DATA TO USE below:

Lemma greedy_select_sorted {A : Type} (bounds_of : A -> Rect) (threshold : Q)
    (cap : Z) (order : A -> A -> Prop) (candidates selected result : list A) :
  StronglySorted order (selected ++ candidates) ->
  greedy_select bounds_of threshold cap candidates selected = Ok result ->
  StronglySorted order result.
Proof.
  revert selected.
  induction candidates as [|candidate rest IH]; intros selected Hs E.
  - cbn in E. injection E as <-. now rewrite app_nil_r in Hs.
  - cbn [greedy_select] in E. rewrite overlaps_existing_ok in E. cbn [bind] in E.
    set (overlaps := existsb _ selected) in E.
    assert (Hs' : StronglySorted order
                    ((if overlaps then selected else selected ++ [candidate])
                     ++ rest)).
    { destruct overlaps.
      - clear - Hs. induction selected as [|e s IHs]; cbn in *.
        + now inversion Hs.
        + inversion Hs as [|? ? Hs1 Hall]; subst.
          constructor; [now apply IHs|].
          apply Forall_app in Hall. destruct Hall as [H1 H2].
          apply Forall_app. split; [exact H1 | now inversion H2].
      - now rewrite <- app_assoc. }
    destruct (cap <=? _)%Z.
    + injection E as <-.
      clear - Hs'. 
      induction (if overlaps then selected else selected ++ [candidate])
        as [|e s IHs]; cbn in *; [constructor|].
      inversion Hs' as [|? ? Hs1 Hall]; subst.
      constructor; [now apply IHs|].
      apply Forall_app in Hall. tauto.
    + now apply (IH _ Hs').
Qed.

(** ** The text selector *)

Lemma score_gt_asym (a b : TextCropCandidate) :
  score_gt a b = true -> score_gt b a = false.
Proof. unfold score_gt. rewrite Qltb_lt, Qltb_ge. lra. Qed.

Lemma score_in_order (a b : TextCropCandidate) :
  in_order score_gt a b <-> score b <= score a.
Proof. unfold in_order, score_gt. apply Qltb_ge. Qed.

Lemma score_in_order_trans (a b c : TextCropCandidate) :
  in_order score_gt a b -> in_order score_gt b c -> in_order score_gt a c.
Proof. rewrite !score_in_order. lra. Qed.

Lemma area_gt_asym (a b : Rect) : area_gt a b = true -> area_gt b a = false.
Proof. unfold area_gt. rewrite Qltb_lt, Qltb_ge. lra. Qed.

Lemma area_in_order (a b : Rect) :
  in_order area_gt a b <-> rect_area b <= rect_area a.
Proof. unfold in_order, area_gt. apply Qltb_ge. Qed.

Lemma area_in_order_trans (a b c : Rect) :
  in_order area_gt a b -> in_order area_gt b c -> in_order area_gt a c.
Proof. rewrite !area_in_order. lra. Qed.

Lemma strongly_sorted_impl {A : Type} (P Q : A -> A -> Prop) (l : list A) :
  (forall a b, P a b -> Q a b) -> StronglySorted P l -> StronglySorted Q l.
Proof.
  intros HPQ. induction 1 as [|a l Hs IH Hall]; constructor; [exact IH|].
  eapply Forall_impl; [|exact Hall]. intros b. apply HPQ.
Qed.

End of DATA TO USE.

> **AIM OF THE TASK**:
Please go over the data above and copy each line with "exact" in it.

> **FINISHED EXERCISE**:
          apply Forall_app. split; [exact H1 | now inversion H2].
  intros HPQ. induction 1 as [|a l Hs IH Hall]; constructor; [exact IH|].
  eapply Forall_impl; [|exact Hall]. intros b. apply HPQ.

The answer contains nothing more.